Currently, I am interested in session_id in the log which are generated by f5 devices. session_id will be generated in 4 types:
1. starts with an alphabet then only digits like - a68789758978678
2. starts and ends with alphabets and digits in the middle - h8676589765897608976c
3. starts with digits and ends with alphabet - 979679067896078609784a
4. only digits - 4586749867496749409
From the above 4 types, if the luhn lookup finds a match with a credit card number then it triggers an alert.

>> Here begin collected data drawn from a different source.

(** C4: after a successful finalize from a reachable state the snapshot
    count for the event is 0, and every student of the event's check-in
    history (a key of CheckInTimes now, or persisted by an earlier
    finalize) has exactly one durable row. *)
Theorem finalize_clears_and_persists_once ops up e r' db' sm :
  finalize_event_attendance up e (run ops).1 (run ops).2 = (r', db', FinOk sm) →
  checked_in_count (get_live_attendance e r') = 0%nat ∧
  (∀ s, s ∈ dom (checkInTimes (keys_of (run ops).1 e)) ∨ (e, s) ∈ map row_key (run ops).2 →
        rows_for e s db' = 1%nat).
Proof.
  intros Hf. pose proof (proj2 (run_inv ops)) as Hdb.
  apply finalize_ok in Hf as (-> & -> & _ & Hnd & Hfresh).
  split.
  - unfold get_live_attendance, scard. simpl. rewrite keys_of_delete_eq. done.
  - intros s Hs. apply rows_for_unique.
    + rewrite map_app. apply NoDup_app. split; [done|]. split; [|done].
      intros x Hx Hx'. apply list_elem_of_fmap in Hx' as (row & -> & Hrow).
      by apply (Hfresh row).
    + rewrite map_app, elem_of_app. destruct Hs as [Hs|Hs]; [right|by left].
      unfold hgetall_in, hgetall_out. rewrite build_records_keys.
      apply list_elem_of_fmap. exists s. split; [done|]. by apply elem_of_elements.
Qed.

Lemma finalize_clears_and_persists_once_witness :
  checked_in_count (get_live_attendance 7 ∅) = 0%nat ∧
  rows_for 7 42 [mkRecord 7 43 (Some 1) None; mkRecord 7 42 (Some 0) None] = 1%nat.
Proof.
  destruct (finalize_clears_and_persists_once [OpToggle 0 7 42; OpToggle 1 7 43] true 7
              ∅ [mkRecord 7 43 (Some 1) None; mkRecord 7 42 (Some 0) None]
              (mkSummary 7 2 (persisted_message 2)) ltac:(vm_compute; reflexivity))
    as [H1 H2].
  split; [exact H1|]. apply H2. left. vm_compute. set_solver.
Defined.

(** ** Further properties of the engine and of its callers *)

(** Toggling a student who is not checked in three times answers
    CHECKED_IN, CHECKED_OUT, CHECKED_IN, and after the first two calls the
    CheckInSet is back to what it was. *)
Theorem toggle_alternates now1 now2 now3 e s (r : Redis) :
  s ∉ checkedIn (keys_of r e) →
  let t1 := student_checkin_edit now1 e s r in
  let t2 := student_checkin_edit now2 e s t1.1 in
  let t3 := student_checkin_edit now3 e s t2.1 in
  t1.2 = CHECKED_IN ∧ t2.2 = CHECKED_OUT ∧ t3.2 = CHECKED_IN ∧
  checkedIn (keys_of t2.1 e) = checkedIn (keys_of r e).
Proof.
  intros Hs. cbv zeta.
  destruct (proj1 (proj2 (checkin_edit_spec now1 e s r)) Hs) as [H1 K1].
  assert (Hs1 : s ∈ checkedIn (keys_of (student_checkin_edit now1 e s r).1 e))
    by (rewrite K1; cbn [checkedIn]; clear; set_solver).
  destruct (proj1 (checkin_edit_spec now2 e s _) Hs1) as [H2 K2].
  assert (Hs2 : s ∉ checkedIn (keys_of (student_checkin_edit now2 e s
                  (student_checkin_edit now1 e s r).1).1 e))
    by (rewrite K2; cbn [checkedIn]; clear; set_solver).
  destruct (proj1 (proj2 (checkin_edit_spec now3 e s _)) Hs2) as [H3 _].
  split; [done|]. split; [done|]. split; [done|].
  rewrite K2, K1. cbn [checkedIn]. clear -Hs. set_solver.
Qed.

Lemma toggle_alternates_witness :
  (student_checkin_edit 0 7 42 ∅).2 = CHECKED_IN ∧
  (student_checkin_edit 1 7 42 (student_checkin_edit 0 7 42 ∅).1).2 = CHECKED_OUT.
Proof.
  destruct (toggle_alternates 0 1 2 7 42 ∅ ltac:(vm_compute; set_solver)) as (H1 & H2 & _).
  split; [exact H1 | exact H2].
Defined.

(** A toggle for one student changes nothing about any other student of
    the same event: membership and both timestamps are untouched. *)
Theorem toggle_other_student now e s s' (r : Redis) :
  s' ≠ s →
  let k := keys_of r e in
  let k' := keys_of (student_checkin_edit now e s r).1 e in
  (s' ∈ checkedIn k' ↔ s' ∈ checkedIn k) ∧
  checkInTimes k' !! s' = checkInTimes k !! s' ∧
  checkOutTimes k' !! s' = checkOutTimes k !! s'.
Proof.
  intros Hne. simpl. rewrite checkin_edit_keys. simpl.
  case_bool_decide; simpl; rewrite keys_of_put_eq; simpl.
  - rewrite lookup_insert_ne by congruence. set_solver.
  - rewrite !lookup_insert_ne, lookup_delete_ne by congruence. set_solver.
Qed.

Lemma toggle_other_student_witness :
  checkInTimes (keys_of (student_checkin_edit 9 7 43 demo_state).1 7) !! 42 = Some 0.
Proof.
  destruct (toggle_other_student 9 7 43 42 demo_state ltac:(lia)) as (_ & Hin & _).
  transitivity (checkInTimes (keys_of demo_state 7) !! 42); [exact Hin|].
  vm_compute. reflexivity.
Defined.

(** The snapshot's count always equals the length of its student list, and
    the list has no repeated student. *)
Theorem snapshot_count_consistent e (r : Redis) :
  checked_in_count (get_live_attendance e r) = length (students (get_live_attendance e r)) ∧
  NoDup (map fst (students (get_live_attendance e r))).
Proof.
  split.
  - unfold get_live_attendance, scard, smembers. simpl. by rewrite length_map.
  - apply (live_attendance_reports_times e r).
Qed.

(** Right after a toggle, the snapshot shows the student with the new
    check-in time when the toggle checked them in, and does not list them
    when it checked them out. *)
Theorem snapshot_after_toggle now e s (r : Redis) :
  let t := student_checkin_edit now e s r in
  (t.2 = CHECKED_IN → (s, AtTime now) ∈ students (get_live_attendance e t.1)) ∧
  (t.2 = CHECKED_OUT → s ∉ map fst (students (get_live_attendance e t.1))).
Proof.
  simpl. rewrite checkin_edit_keys. simpl.
  case_bool_decide as Hin; simpl; split; try discriminate; intros _.
  - unfold get_live_attendance, smembers. simpl. rewrite keys_of_put_eq. simpl.
    rewrite map_map. simpl. rewrite map_id, elem_of_elements. set_solver.
  - unfold get_live_attendance, smembers, hgetall_in. simpl. rewrite keys_of_put_eq. simpl.
    apply list_elem_of_fmap. exists s. split; [by rewrite lookup_insert_eq|].
    rewrite elem_of_elements. set_solver.
Qed.

Lemma snapshot_after_toggle_witness :
  (42, AtTime 5) ∈ students (get_live_attendance 7 (student_checkin_edit 5 7 42 ∅).1).
Proof.
  apply (proj1 (snapshot_after_toggle 5 7 42 ∅)). vm_compute. reflexivity.
Defined.

(** After a successful finalize, finalizing the same event again persists
    nothing and reports the "No attendance data" summary, whether or not
    the durable store is reachable; the state does not change. *)
Theorem finalize_twice up up' e (r : Redis) (db : Table) r' db' sm :
  finalize_event_attendance up e r db = (r', db', FinOk sm) →
  finalize_event_attendance up' e r' db' = (r', db', FinOk (mkSummary e 0 no_data_message)).
Proof.
  intros Hf. apply finalize_ok in Hf as (-> & -> & _).
  rewrite (proj1 (finalize_empty_history up' e (delete_event_keys r e) _
                   ltac:(rewrite keys_of_delete_eq; apply dom_empty_L))).
  unfold delete_event_keys. by rewrite delete_delete_eq.
Qed.

Lemma finalize_twice_witness :
  finalize_event_attendance false 7 ∅ [mkRecord 7 43 (Some 1) None; mkRecord 7 42 (Some 0) None]
  = (∅, [mkRecord 7 43 (Some 1) None; mkRecord 7 42 (Some 0) None],
     FinOk (mkSummary 7 0 no_data_message)).
Proof.
  apply (finalize_twice true false 7 demo_state [] ∅ _ (mkSummary 7 2 (persisted_message 2))).
  vm_compute. reflexivity.
Defined.

Lemma filter_event_build_records e e' (ids : list Z) cin cout :
  filter (fun row => ar_event row = e') (build_records e ids cin cout) =
  if decide (e = e') then build_records e ids cin cout else [].
Proof.
  induction ids as [|s ids IH]; simpl; [by case_decide|].
  rewrite filter_cons. simpl. rewrite IH. by repeat case_decide.
Qed.

Lemma length_build_records e (ids : list Z) cin cout :
  length (build_records e ids cin cout) = length ids.
Proof. apply length_map. Qed.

Our business units agreed that this is a false alert and as a team we have to make sure that on the F5 logs, if the alert is triggered on session_id we have to suppress the alert. Apart from the session_id field, if it triggers the alert, then we need to display it as a notable event.
As an example: 2017-02-16T08:30:25+00:00 abc-f5-01 crit dcc[12345]:0131000 [secsv] Request violations: HTTP protocol compliance failed........ HTTP1.1\r\n\Content-type:text:xml; charset=uf.,username:, session_id:<340586286825705c>
luhn_lookup matches the above session_id,( if you copy paste these numbers to the planetcalc.com link it says, the issuer is American Express.) But we know this is a session_id and not related to any credit card number. So its a false positive.
One more session_id:<5178081683798099> - this is also a false positive.
if i get a session id:<0123456789101112> - this wont trigger any alert as it is not a credit card number as per the luhn_lookup
Hope this helps.